We recommend using it with Google Colab or Jupyter Notebook.

Note: This project was developed for a specific university research project and is not guaranteed to be maintained.


Installation

pip install geocr

Or install from source:

git clone https://github.com/joshuavachon25/geocr-py.git
cd geocr
pip install .

Quickstart

Normal usage involves creating a collection, batch-processing what you can, then applying specific pipelines to individual items. After that, you perform OCR, extract and correct the data, and generate a CSV file that can be used with the Geolocator along with GIS data.

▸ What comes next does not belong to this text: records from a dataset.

Lemma alloc_extra_fresh o :
  fresh_decoder o → extra (alloc_extra o) = Some frame_zero ∧ deobfs_stage (alloc_extra o) = 0.
Proof. unfold alloc_extra. intros [H1 [H2 | H2]]; rewrite H2; done. Qed.

(** The server hello consumed, the decoder runs on the rest of the buffer with
    the payload length of the encrypted-handshake record still to pass. *)
Lemma deobfs_tls_response_hello b o x mh ml body :
  buffer_ok b → fresh_decoder o → len b < 2 ^ 31 →
  content b = 0x16 :: x ++ mh :: ml :: body → zlen x = 104 → body ≠ [] →
  0 ≤ of_be16 mh ml ≤ 32768 →
  match dec_stream (mkframe (- of_be16 mh ml) 0 [0; 0]) body with
  | Ret (Some (out, f')) => ∃ b' o', deobfs_tls_response b (Some o) = Ret (0, b', Some o') ∧
      content b' = out ∧ buffer_ok b' ∧ streaming o' f'
  | Ret None => ∃ b' o', deobfs_tls_response b (Some o) = Ret (OBFS_ERROR, b', o')
  | Fault => deobfs_tls_response b (Some o) = Fault
  | Exit => False
  end.
Proof.
  intros Hb Hfr Hsz Hc Hx Hbody Hm. pose proof (content_length b Hb) as Hl. rewrite Hc in Hl.
  pose proof (content_ok b Hb) as Hbo. rewrite Hc in Hbo.
  assert (Hlen : len b = 107 + zlen body) by (cbn [length] in Hl; rewrite length_app in Hl; cbn [length] in Hl; lia).
  assert (0 < zlen body) by (destruct body; [done|simpl; lia]).
  destruct (alloc_extra_fresh o Hfr) as [He Hs]. set (m := of_be16 mh ml) in *.
  unfold deobfs_tls_response, sizeof_server_hello, sizeof_change_cipher_spec, sizeof_encrypted_handshake, off_eh_len.
  destruct Hfr as [Hst _]. rewrite Hst, Hs, s32_small by lia. ifs.
  set (T := drop (Z.to_nat (len b)) (data b)).
  assert (Hdat : data b = (0x16 :: x ++ [mh; ml]) ++ body ++ T).
  { rewrite (data_split b) at 1. rewrite Hc. fold T. simpl. by rewrite <- !app_assoc. }
  assert (G0 : mget (data b) 0 = Ret 0x16) by by rewrite Hdat.
  rewrite G0, bind_Ret. simpl (negb _). cbv match.
  assert (G1 : get_be16 (data b) (96 + 6 + 3) = Ret m).
  { rewrite Hdat. simpl app. rewrite <- app_assoc. apply (get_be16_app (0x16 :: x)). simpl. lia. }
  rewrite G1, bind_Ret.
  assert (G2 : memmove (data b) 0 (96 + 6 + 5) (len b - (96 + 6 + 5)) = Ret (body ++ drop (length body) (data b))).
  { rewrite Hdat at 1. replace (len b - (96 + 6 + 5)) with (zlen body) by lia.
    replace (96 + 6 + 5) with (zlen (0x16 :: x ++ [mh; ml])) by (simpl; rewrite length_app; simpl; lia).
    rewrite memmove_down, <- Hdat. done. }
  rewrite G2, bind_Ret. replace (len b - (96 + 6 + 5)) with (zlen body) by lia.
  assert (Hbb : bytes_ok body).
  { assert (Hc' : content b = (0x16 :: x ++ [mh; ml]) ++ body)
      by (rewrite Hc; simpl; by rewrite <- app_assoc).
    rewrite <- Hc, Hc', bytes_ok_app in Hbo. tauto. }
  destruct (overwrite_ok b body Hb Hbb ltac:(destruct Hb; lia)) as [Hc1 Hok1].
  set (b1 := set_len _ _) in *. set (o1 := set_deobfs_stage (alloc_extra o) (0 + 1)).
  assert (Hl1 : len b1 = zlen body) by done. assert (He1 : extra o1 = Some frame_zero) by done.
  rewrite dec_stream_neg, <- Hl1 by lia. destruct (m <? len b1) eqn:Em; bool_hyps.
  - pose proof (deobfs_app_data_obfs_dec b1 m o1 frame_zero Hok1 ltac:(by apply idle_ok) He1 ltac:(lia)) as Hd.
    rewrite Hc1 in Hd. simpl. fold frame_zero.
    destruct (dec_stream frame_zero _) as [[[out f']|]| |]; simpl; [|done..].
    destruct Hd as (b' & -> & Hc2 & Hok2 & Hf2). eexists _, _. by split_and!.
  - eexists _, _. split_and!; [done|done|done|]. unfold set_frame_idx. rewrite He1. simpl.
    rewrite s16_u64 by lia. split_and!; [done..|]. split; simpl; lia.
Qed.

from geocr.archive_image import ArchiveImage
from geocr.archive_collection import ArchiveCollection
from geocr.archive_geolocator import ArchiveGeolocator
from geocr.geo_exporter import GeoExporter
from shapely.geometry import Point
import cv2

# 1. Process an image
img = ArchiveImage(cv2.imread("/path/to/image.png"), name="example")
img.sharpen().binarize().ocr(language='fra', config='--psm 3')
print(img.ocr_text)

# 2. Batch process a folder 
col = ArchiveCollection("/path/to/images")
col.sharpen().binarize().ocr()
all_text = col.get_ocr_text()

# 3. Geocode addresses
locator = ArchiveGeolocator("rues.geojson", default_point=Point(0,0))
gdf = locator.geocode_csv(
    csv_path="adresses.csv",
    csv_fields=["No","Adresse"],
    ref_fields=["adresses"],
    similarity_threshold=85
)

# 4. Export results
GeoExporter.to_csv(gdf, "results.csv")
GeoExporter.to_geojson(gdf, "results.geojson")

API Reference

ArchiveImage

ArchiveImage(image: np.ndarray, name: str)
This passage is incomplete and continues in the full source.